DATA FOR THIS EXERCISE Start Marker

Lemma wp_bind {A B} ok (f : A -> run B) (e : run A) Q :
  wp ok e (fun a => wp ok (f a) Q) -> wp ok (e ≫= f) Q.
Proof.
  intros H mem Hm. destruct (H mem Hm) as (a & mem' & He & Hm' & Ha).
  destruct (Ha mem' Hm') as (b & mem'' & Hf & Hm'' & Hb). exists b, mem''.
  split; [|done]. unfold mbind, run_bind. by rewrite He.
Qed.

Lemma wp_mono {A} ok (e : run A) (P Q : A -> Prop) :
  wp ok e P -> (forall a, P a -> Q a) -> wp ok e Q.
Proof. intros H HPQ mem Hm. destruct (H mem Hm) as (a & mem' & ? & ? & ?). eauto 10. Qed.

Lemma wp_alloc ok : wp ok alloc (fun oom => ok = true -> oom = false).
Proof.
  intros mem Hm. destruct mem as [|oom mem]; [exists false, []; split; [reflexivity|done]|].
  destruct ok; [by specialize (Hm eq_refl)|]. exists oom, mem. split; [reflexivity|done].
Qed.

Lemma wp_or_abort {A} ok (e : option A) (a : A) (Q : A -> Prop) :
  e = Some a -> Q a -> wp ok (or_abort e) Q.
Proof. intros ->. apply wp_ret. Qed.

(** A run in which every allocation succeeds has a result. *)
Lemma wp_clean {A} (e : run A) Q : wp true e Q -> exists a, e [] = Go a [] /\ Q a.
Proof.
  intros H. destruct (H [] (fun _ => eq_refl)) as (a & mem & He & Hm & Ha).
  exists a. split; [by rewrite (Hm eq_refl) in He|done].
Qed.

(** An allocation in front of a run: it fails only where that is allowed. *)
Lemma wp_alloc_then {A} ok (bad e : run A) (Q : A -> Prop) :
  (ok = false -> wp ok bad Q) -> wp ok e Q -> wp ok (oom ← alloc; if oom : bool then bad else e) Q.
Proof.
  intros Hb He. apply wp_bind. eapply wp_mono; [apply wp_alloc|]. intros [] H; [|done].
  destruct ok; [by specialize (H eq_refl)|]. by apply Hb.
Qed.

(** ** The view *)

(** A type and a value. *)
Abbreviation attribute := (Z * list Z)%type (only parsing).

Definition enc (a : attribute) : list Z := a.1 :: (2 + zlen a.2) :: a.2.
Definition encs (l : list attribute) : list Z := concat (map enc l).
Definition fits (a : attribute) : Prop := byte a.1 /\ bytes a.2 /\ zlen a.2 <= 253.

Fixpoint positions (o : Z) (l : list attribute) : list Z :=
  match l with
  | [] => []
  | a :: l => o :: positions (o + zlen (enc a)) l
  end.

Record header := mk_header { code : Z; identifier : Z; length_field : list Z; authenticator : list Z }.

Definition hdr_octets (h : header) : list Z :=
  [code h; identifier h] ++ length_field h ++ authenticator h.

Record hdr_ok (h : header) : Prop := mk_hdr_ok {
  ok_code : byte (code h);
  ok_identifier : byte (identifier h);
  ok_length : bytes (length_field h) /\ zlen (length_field h) = 2;
  ok_auth : bytes (authenticator h) /\ zlen (authenticator h) = 16
}.

Record holds (m : radius_msg) (h : header) (l : list attribute) : Prop := mk_holds {
  holds_hdr : hdr_ok h;
  holds_fits : Forall fits l;
  holds_octets : octets m = hdr_octets h ++ encs l;
  holds_pos : attr_pos m = positions 20 l;
  holds_room : zlen (octets m) <= size (buf m) < 2 ^ 62
}.

Lemma zlen_enc a : zlen (enc a) = 2 + zlen a.2.
Proof. unfold enc. rewrite !zlen_cons. lia. Qed.
Lemma reply_code_port i : portEnabled (snd (reply_code i)) = portEnabled i.
Proof. unfold reply_code. destruct (eapFail i); [done|]. by destruct (eapSuccess i). Qed.

(** A step: what it was given is in the trace. *)
Lemma step_engine L p e :
  engine_ok L p e -> engine_ok (stepped p e :: L) p (fst (engine_step e)).
Proof.
  intros (H1 & H2 & H3). split; [by apply engine_step_valid|]. split; [by rewrite engine_step_port|].
  intros Hs. destruct (engine_step_success e H1) as [Hu|Ha].
  - unfold usable. by rewrite Hs, (engine_step_restarted e H2).
  - unfold usable in Hu. apply andb_prop in Hu as [Hu _]. by apply accepted_mono, H3.
  - exists e. split; [by left|done].
Qed.

Lemma send_reply_inv ci s m reply from d :
  Inv d -> session_ok (out d) ci s -> may_send (out d) ci (self s) (octets reply) ->
  Inv (snd (send_reply ci s m reply from d)) /\
  session_ok (out (snd (send_reply ci s m reply from d))) ci (fst (send_reply ci s m reply from d)).
Proof.
  intros H [S1 S2 S3] Hm. unfold send_reply. cbv zeta. set (d1 := if hdr_code reply =? _ then _ else _).
  assert (H1 : Inv d1 /\ out d1 = out d).
  { unfold d1. destruct (_ =? _); [split; [by apply Inv_count|done]|]. destruct (_ =? _); [split; [by apply Inv_count|done]|].
    destruct (_ =? _); [split; [by apply Inv_count|done]|by split]. }
  clearbody d1. destruct H1 as [H1 E1]. cbn [fst snd]. split.
  - apply Inv_emit; [done|]. intros Hs. exists (self s), ci. split; [done|]. rewrite E1. by apply Hm.
  - change (out (emit ?o d1)) with (o :: out d1). rewrite E1. split.
    + intros e He. apply engine_ok_mono. by apply S1.
    + intros r Hr. apply may_send_mono. assert (reply = r) as -> by (change (Some reply = Some r) in Hr; congruence). exact Hm.
    + exact S3.
Qed.

Lemma note_user_ok L ci e s : session_ok L ci s -> session_ok L ci (note_user e s).
Proof. intros [H1 H2 H3]. unfold note_user. destruct (engine_user e); by split. Qed.

Lemma note_user_self e s : self (note_user e s) = self s.
Proof. unfold note_user. by destruct (engine_user e). Qed.

Lemma with_engine_ok L ci s e : session_ok L ci s -> engine_ok L (self s) e ->
  session_ok L ci (setter eap (fun _ => Some e) s).
Proof.
  intros [H1 H2 H3] He. split; [|exact H2|exact H3].
  intros e' E'. assert (e = e') as -> by (change (Some e = Some e') in E'; congruence). exact He.
Qed.

Lemma keep_request_ok L ci s m from text :
  session_ok L ci s -> (exists secret, secrets !! ci = Some secret /\ authentic secret m) ->
  pc (keep_request s m from text) (session_ok L ci).
Proof.
  intros [H1 H2 H3] Hm. unfold keep_request. cbv zeta.
  destruct text as [t|]; [|destruct (last_from_addr _); apply pc_halt].
  apply pc_bind, pc_any. intros oom. apply pc_ret. split; [exact H1|exact H2|].
  intros m' E'. assert (m = m') as -> by (change (Some m = Some m') in E'; congruence). exact Hm.
Qed.
Definition handle_accept cf (m req : radius_msg) (secret : list Z) (timeout : option Z)
    (termination_action : Z) (s : rsta) : run (bool * rsta) :=
  '(ok, s) ← accept_vlan cf m s;
  if negb ok then mret (false, s) else
  let s := setter session_timeout_set (fun _ => non_null timeout) s in
  let s := setter session_timeout (fun _ => default 0 timeout) s in
  let s := match timeout with
           | Some t =>
               if termination_action =? RADIUS_TERMINATION_ACTION_RADIUS_REQUEST
               then on_machine (reAuthPeriod ::= t)%cmd s
               else ap_call_ (ap_sta_session_timeout t) s
           | None => s
           end in
  let s := on_machine (eap_if ∷ aaaSuccess ::= true)%cmd s in
  s ← ieee802_1x_get_keys m req secret s;
  s ← ieee802_1x_store_radius_class cf m s;
  s ← ieee802_1x_update_sta_identity m s;
  s ← ieee802_1x_update_sta_cui m s;
  mret (true, s).

(** [switch (hdr->code)]; the result is [override_eapReq]. *)
Definition handle_code cf (m req : radius_msg) (secret : list Z) (timeout : option Z)
    (termination_action : Z) (s : rsta) : run (bool * rsta) :=
  if hdr_code m =? RADIUS_CODE_ACCESS_ACCEPT then
    handle_accept cf m req secret timeout termination_action s
  else if hdr_code m =? RADIUS_CODE_ACCESS_REJECT then
    mret (true, on_machine (eap_if ∷ aaaFail ::= true)%cmd s)
  else
    mret (false, on_machine (eap_if ∷ aaaEapReq ::= true ;;
                             eap_if ∷ aaaMethodTimeout ::= i32 (default 0 timeout))%cmd s).

(** The station from the response on; its message is [m]. *)
Definition receive_response cf (m req : radius_msg) (secret : list Z) (s : rsta) : run rsta :=
  let s := on_machine (radius_identifier ::= -1)%cmd s in
  let s := setter last_recv_radius (fun _ => Some m) s in
  let timeout := radius_msg_get_attr_int32 m RADIUS_ATTR_SESSION_TIMEOUT in
  let action := default RADIUS_TERMINATION_ACTION_DEFAULT
                  (radius_msg_get_attr_int32 m RADIUS_ATTR_TERMINATION_ACTION) in
  let s := if (conf_acct_interim_interval cf =? 0) && (hdr_code m =? RADIUS_CODE_ACCESS_ACCEPT)
           then match radius_msg_get_attr_int32 m RADIUS_ATTR_ACCT_INTERIM_INTERVAL with
                | Some i => if i <? 60 then s else setter acct_interim_interval (fun _ => i32 i) s
                | None => s
                end
           else s in
  '(override_eapReq, s) ← handle_code cf m req secret timeout action s;
  s ← ieee802_1x_decapsulate_radius s;
  let s := if override_eapReq : bool then on_machine (eap_if ∷ aaaEapReq ::= false)%cmd s else s in
  mret (on_machine eapol_auth_step s).

(** An Access-Reject without an EAP message may go without
    Message-Authenticator. *)
Definition reject_without_eap (m : radius_msg) : bool :=
  (hdr_code m =? RADIUS_CODE_ACCESS_REJECT)
  && (fst (radius_msg_get_attr m RADIUS_ATTR_MESSAGE_AUTHENTICATOR None 0) <? 0)
  && (fst (radius_msg_get_attr m RADIUS_ATTR_EAP_MESSAGE None 0) <? 0).

(** [ieee802_1x_search_radius_identifier]: the place of the station. *)
Definition waits_for (id : Z) (s : rsta) : bool :=
  match eapol_machine (port s) with
  | Some sm => (0 <=? radius_identifier sm) && (radius_identifier sm =? id)
  | None => false
  end.
Fixpoint search_station (id : Z) (l : list rsta) : option (nat * rsta) :=
  match l with
  | [] => None
  | s :: l => if waits_for id s then Some (O, s)
              else option_map (fun '(i, s) => (Datatypes.S i, s)) (search_station id l)
  end.

(** The handler over the stations of the access point. *)
Definition ieee802_1x_receive_auth cf (m req : radius_msg) (secret : list Z) (l : list rsta)
    : run (RadiusRxResult * list rsta) :=
  match search_station (hdr_identifier m) l with
  | None => mret (RADIUS_RX_UNKNOWN, l)
  | Some (i, s) =>
      '(bad, m) ← (if reject_without_eap m then mret (false, m)
                   else radius_msg_verify m secret (Some req) true);
      if bad : bool then mret (RADIUS_RX_INVALID_AUTHENTICATOR, l) else
      if negb (hdr_code m =? RADIUS_CODE_ACCESS_ACCEPT) && negb (hdr_code m =? RADIUS_CODE_ACCESS_REJECT)
         && negb (hdr_code m =? RADIUS_CODE_ACCESS_CHALLENGE) then mret (RADIUS_RX_UNKNOWN, l) else
      s ← receive_response cf m req secret s;
      mret (RADIUS_RX_QUEUED, <[i := s]> l)
  end.
End ap.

DATA FOR THIS EXERCISE End Marker

_YOUR GOAL_: Wherever the string "Record" is found in the listing above, copy the line that contains it.

_SOLUTION FOR THIS PROBLEM_:
Record header := mk_header { code : Z; identifier : Z; length_field : list Z; authenticator : list Z }.
Record hdr_ok (h : header) : Prop := mk_hdr_ok {
Record holds (m : radius_msg) (h : header) (l : list attribute) : Prop := mk_holds {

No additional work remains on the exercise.